** INPUT DATA follows **
(** One round: the four words from [i] on are written, each from words
    below [i] but for its last operand, which lanes 2 and 3 read at [i] and
    [i + 1], the words this same round is about to write. *)
Lemma schedule_round_spec W i :
  (16 <= i)%nat -> (i + 4 <= length W)%nat ->
  let W' := schedule_round W i in
  length W' = length W
  /\ (forall t, (t < i \/ i + 4 <= t)%nat -> nth t W' 0 = nth t W 0)
  /\ nth i W' 0
     = schedule_word (nth (i - 16) W 0) (nth (i - 15) W 0) (nth (i - 7) W 0)
                     (nth (i - 2) W 0)
  /\ nth (i + 1) W' 0
     = schedule_word (nth (i - 15) W 0) (nth (i - 14) W 0) (nth (i - 6) W 0)
                     (nth (i - 1) W 0)
  /\ nth (i + 2) W' 0
     = schedule_word (nth (i - 14) W 0) (nth (i - 13) W 0) (nth (i - 5) W 0)
                     (nth i W 0)
  /\ nth (i + 3) W' 0
     = schedule_word (nth (i - 13) W 0) (nth (i - 12) W 0) (nth (i - 4) W 0)
                     (nth (i + 1) W 0).
Proof.
  intros Hi Hl. unfold schedule_round. cbv zeta.
  unfold storeu. cbn [seq fold_left].
  set (result := add _ _).
  assert (Hr : result
    = [ schedule_word (nth (i - 16) W 0) (nth (i - 15) W 0) (nth (i - 7) W 0)
                      (nth (i - 2) W 0);
        schedule_word (nth (i - 15) W 0) (nth (i - 14) W 0) (nth (i - 6) W 0)
                      (nth (i - 1) W 0);
        schedule_word (nth (i - 14) W 0) (nth (i - 13) W 0) (nth (i - 5) W 0)
                      (nth i W 0);
        schedule_word (nth (i - 13) W 0) (nth (i - 12) W 0) (nth (i - 4) W 0)
                      (nth (i + 1) W 0) ]).
  { unfold result, add, xor, rotr, or_, shr, shl, lanewise, loadu.
    cbn [seq map nth].
    unfold schedule_word, sigma0, sigma1, rotr32.
    rewrite !u32_add_l, !u32_add3.
    replace (i - 15 + 0)%nat with (i - 15)%nat by lia.
    replace (i - 15 + 1)%nat with (i - 14)%nat by lia.
    replace (i - 15 + 2)%nat with (i - 13)%nat by lia.
    replace (i - 15 + 3)%nat with (i - 12)%nat by lia.
    replace (i - 2 + 0)%nat with (i - 2)%nat by lia.
    replace (i - 2 + 1)%nat with (i - 1)%nat by lia.
    replace (i - 2 + 2)%nat with i by lia.
    replace (i - 2 + 3)%nat with (i + 1)%nat by lia.
    replace (i - 16 + 0)%nat with (i - 16)%nat by lia.
    replace (i - 16 + 1)%nat with (i - 15)%nat by lia.
    replace (i - 16 + 2)%nat with (i - 14)%nat by lia.
    replace (i - 16 + 3)%nat with (i - 13)%nat by lia.
    replace (i - 7 + 0)%nat with (i - 7)%nat by lia.
    replace (i - 7 + 1)%nat with (i - 6)%nat by lia.
    replace (i - 7 + 2)%nat with (i - 5)%nat by lia.
    replace (i - 7 + 3)%nat with (i - 4)%nat by lia.
    reflexivity. }
  rewrite Hr. clearbody result. clear Hr result. cbn [nth].
  rewrite Nat.add_0_r.
  split; [rewrite !length_insert; reflexivity|].
  split.
  { intros t Ht. rewrite !nth_insert_other by lia. reflexivity. }
  split.
  { rewrite !(nth_insert_other _ _ i) by lia.
    apply nth_insert_same. lia. }
  split.
  { rewrite !(nth_insert_other _ _ (i + 1)) by lia.
    apply nth_insert_same. rewrite length_insert. lia. }
  split.
  { rewrite !(nth_insert_other _ _ (i + 2)) by lia.
    apply nth_insert_same. rewrite !length_insert. lia. }
  apply nth_insert_same. rewrite !length_insert. lia.
Qed.


Lemma rounds_S n : rounds (S n) = rounds n ++ [(16 + 4 * n)%nat].
Proof. unfold rounds. rewrite seq_S, map_app. reflexivity. Qed.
** End of INPUT DATA **
* _ASSIGNMENT_:
All that should appear in the response is the run of lines from the first line of the entries through the line containing "(nth (i - 1) W 0);", copied exactly.

* _FINISHED TASK_:
(** One round: the four words from [i] on are written, each from words
    below [i] but for its last operand, which lanes 2 and 3 read at [i] and
    [i + 1], the words this same round is about to write. *)
Lemma schedule_round_spec W i :
  (16 <= i)%nat -> (i + 4 <= length W)%nat ->
  let W' := schedule_round W i in
  length W' = length W
  /\ (forall t, (t < i \/ i + 4 <= t)%nat -> nth t W' 0 = nth t W 0)
  /\ nth i W' 0
     = schedule_word (nth (i - 16) W 0) (nth (i - 15) W 0) (nth (i - 7) W 0)
                     (nth (i - 2) W 0)
  /\ nth (i + 1) W' 0
     = schedule_word (nth (i - 15) W 0) (nth (i - 14) W 0) (nth (i - 6) W 0)
                     (nth (i - 1) W 0)
  /\ nth (i + 2) W' 0
     = schedule_word (nth (i - 14) W 0) (nth (i - 13) W 0) (nth (i - 5) W 0)
                     (nth i W 0)
  /\ nth (i + 3) W' 0
     = schedule_word (nth (i - 13) W 0) (nth (i - 12) W 0) (nth (i - 4) W 0)
                     (nth (i + 1) W 0).
Proof.
  intros Hi Hl. unfold schedule_round. cbv zeta.
  unfold storeu. cbn [seq fold_left].
  set (result := add _ _).
  assert (Hr : result
    = [ schedule_word (nth (i - 16) W 0) (nth (i - 15) W 0) (nth (i - 7) W 0)
                      (nth (i - 2) W 0);
        schedule_word (nth (i - 15) W 0) (nth (i - 14) W 0) (nth (i - 6) W 0)
                      (nth (i - 1) W 0);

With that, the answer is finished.